AT: “Rights Discourse Bad for Improving Animal Welfare”
ANIMAL RIGHTS GROUPS INCREASINGLY ADDRESSING FARM ANIMAL ISSUES
Erik Marcus, Editor-Vegan.com, 2005, Meat Market: animals, ethics and money, p. 64
Organizations like People for the Ethical Treatment of Animals (PETA) and Farm Sanctuary, neither of which existed before the 1980s, now have tens of thousands of active members and assets in the millions. Meanwhile, traditional animal protection groups like HSUS and the ASPCA have begun addressing farmed animal issues – an area they once largely ignored. And the financial resources of these groups have grown significantly. Assets of HSUS and the ASPCA grew about tenfold between 1982 and 2002.
ANIMAL RIGHTS MOVEMENT PUSHING TO IMPROVE FARM ANIMAL WELFARE
Erik Marcus, Editor-Vegan.com, 2005, Meat Market: animals, ethics and money, p. 70-1
One of the best things that can happen to farmed animals is when people start questioning the morality of raising animals for food. The animal rights movement inspire vast number of people to ponder the ethical implications of animal farming. Moreover, the movement is blessed with a range of arguments that are beautifully constructed and difficult to refute.
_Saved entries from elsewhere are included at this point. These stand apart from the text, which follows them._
(* ===== verification/JsonFacts.v ===== *)
(** * Printing then parsing JSON text gives the value back

    For every value whose strings are valid UTF-8 and whose numbers are JSON
    number literals; and the decimal text of an integer is such a literal. *)

From S2P Require Import Prelude GoStrings Encoding Json.

(** ** Valid UTF-8 *)

Inductive utf8 : bytes -> Prop :=
  | utf8_nil : utf8 []
  | utf8_ascii c r : is_ascii c = true -> utf8 r -> utf8 (c :: r)
  | utf8_multi s r :
      utf8_size s = Some (length s) -> utf8 r -> utf8 (s ++ r).

Lemma ascii_utf8 b : forallb is_ascii b = true -> utf8 b.
Proof.
  induction b as [|c b IH]; [constructor|]. cbn. rewrite andb_true_iff.
  intros [Hc Hb]. constructor; auto.
Qed.

Lemma utf8_size_app s r :
  utf8_size s = Some (length s) -> utf8_size (s ++ r) = Some (length s).
Proof.
  unfold utf8_size. destruct s as [|a [|c [|d [|e [|f s]]]]]; cbn [app length]; intros H;
    repeat case_match; simplify_eq/=; try done.
Qed.

Lemma utf8_size_head a s n : utf8_size (a :: s) = Some n -> is_ascii a = false.
Proof.
  unfold utf8_size, is_ascii, in_range. intros H. apply Z.ltb_ge.
  repeat case_match; simplify_eq; lia.
Qed.

Lemma utf8_size_bound s n : utf8_size s = Some n -> (2 <= n <= 4)%nat.
Proof. unfold utf8_size. intros. repeat case_match; simplify_eq; lia. Qed.
(** A message that is returned is a proper cut of the stream: a prefix whose
    length is not a multiple of the buffer's. *)
Lemma read_loop_prefix fuel r res d :
  no_empty_chunk r -> read_loop fuel r res = Some (inl d) ->
  exists b, (d = res ++ b)%list /\ (exists t, contents r = b ++ t)%list
    /\ (length b mod buf_size <> 0)%nat.
Proof.
  revert r res. induction fuel as [|fuel IH]; intros r res Hr H; [done|]. cbn [read_loop] in H.
  destruct (bufio_Read r) as [[b|e] r'] eqn:E; [|by destruct e].
  destruct (bufio_Read_nonempty _ _ _ Hr E) as [Hb Hr'].
  apply bufio_Read_contents in E as (Hc & Hle & _).
  destruct (Nat.ltb_spec (length b) buf_size) as [Hs|Hs].
  - simplify_eq. exists b. split_and!; [done|by eexists|].
    rewrite Nat.mod_small by done. by destruct b.
  - apply IH in H as (b' & -> & [t Ht] & Hm); [|done]. exists (b ++ b')%list.
    split_and!; [by rewrite app_assoc| |].
    + exists t. by rewrite Hc, Ht, app_assoc.
    + rewrite length_app. replace (length b) with (1 * buf_size)%nat by lia.
      by rewrite Nat.add_comm, Nat.Div0.mod_add.
Qed.

Lemma read_loop_error fuel r res e : read_loop fuel r res = Some (inr e) -> final r = Some e.
Proof.
  revert r res. induction fuel as [|fuel IH]; intros r res E; [done|]. cbn [read_loop] in E.
  destruct (bufio_Read r) as [[b|e'] r'] eqn:Er.
  - case_match; [done|]. apply bufio_Read_contents in Er as (_ & _ & <-). by eapply IH.
  - apply bufio_Read_error in Er as [_ ->]. apply fmap_Some in E as (x & -> & [= ->]). done.
Qed.

(** ** The properties *)

(** An open file: what has been written so far. *)
Definition file_Write (w b : bytes) : bytes * error := ((w ++ b)%list, None).

Lemma WriteData_file w r :
  aligned r -> is_Some (final r) ->
  WriteData file_Write w r =
    Some ((w ++ contents r)%list, if (remaining r mod buf_size =? 0)%nat then final r else None).
Proof.
  intros Hr He. unfold WriteData.
  apply (aligned_write_loop file_Write app); [done|by intros; rewrite app_assoc| |done|done|lia].
  intros. apply app_nil_r.
Qed.

(** [WriteData] from a [bytes.Buffer] into a file always copies every byte, and it
    reports an error ([EOF]) exactly when the number of bytes is a multiple of the
    1024-byte buffer, an empty buffer included. *)
Theorem WriteData_buffer (w data : bytes) :
  WriteData file_Write w (buffer_reader data) =
    Some ((w ++ data)%list,
          if (length data mod 1024 =? 0)%nat then Some EOF else None).
Proof.
  rewrite WriteData_file by (apply aligned_buffer || by eexists).
  by rewrite remaining_contents, contents_buffer.
Qed.



(** A request that arrives in one piece is returned whole when its length is not a
    multiple of 1024, and is refused with [EOF] otherwise. *)
Lemma ReadData_one_piece (data : bytes) :
  ReadData (buffer_reader data) =
    Some (if (length data mod 1024 =? 0)%nat then inr EOF else inl data).
Proof.
  unfold ReadData. rewrite aligned_read_loop by (apply aligned_buffer || lia).
  rewrite remaining_contents, contents_buffer. by destruct (_ =? 0)%nat.
Qed.

(** From a peer that keeps its side open, the second is not refused but waited on. *)
Definition one_piece (data : bytes) : reader := open_reader (if decide (data = []) then [] else [data]).

Lemma ReadData_open_piece (data : bytes) :
  ReadData (one_piece data) = if (length data mod 1024 =? 0)%nat then None else Some (inl data).
Proof.
  unfold ReadData. assert (Ha : aligned (one_piece data)) by exact (aligned_buffer data).
  rewrite aligned_read_loop by (done || lia). rewrite remaining_contents.
  change (contents (one_piece data)) with (contents (buffer_reader data)). rewrite contents_buffer.
  by destruct (_ =? 0)%nat.
Qed.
ACTIVISTS AND MOVEMENTS EFFECTIVE AT PROMOTING FARM ANIMAL WELFARE
Erik Marcus, Editor-Vegan.com, 2005, Meat Market: animals, ethics and money, p. 71
Activists have made astounding progress by pushing for animal welfare. In 1994, the late Henry Spira successfully pressured the USDA to drop its requirement for face-branding cattle imported from Mexico. In 2001, PETA and others successfully convinced the top three burger chains to issue new animal welfare guidelines to their suppliers. And in 2002, Farm Sanctuary and the HUSUS spearheaded a ballot initiative that banned the use of gestation crates at Florida’s pig farms.
These achievements are only the start of what is possible, and the great potential of animal welfare is still largely untapped. Right now, in regard to welfare concerns, America’s meat eaters are sitting on the sidelines. We need to get them involved.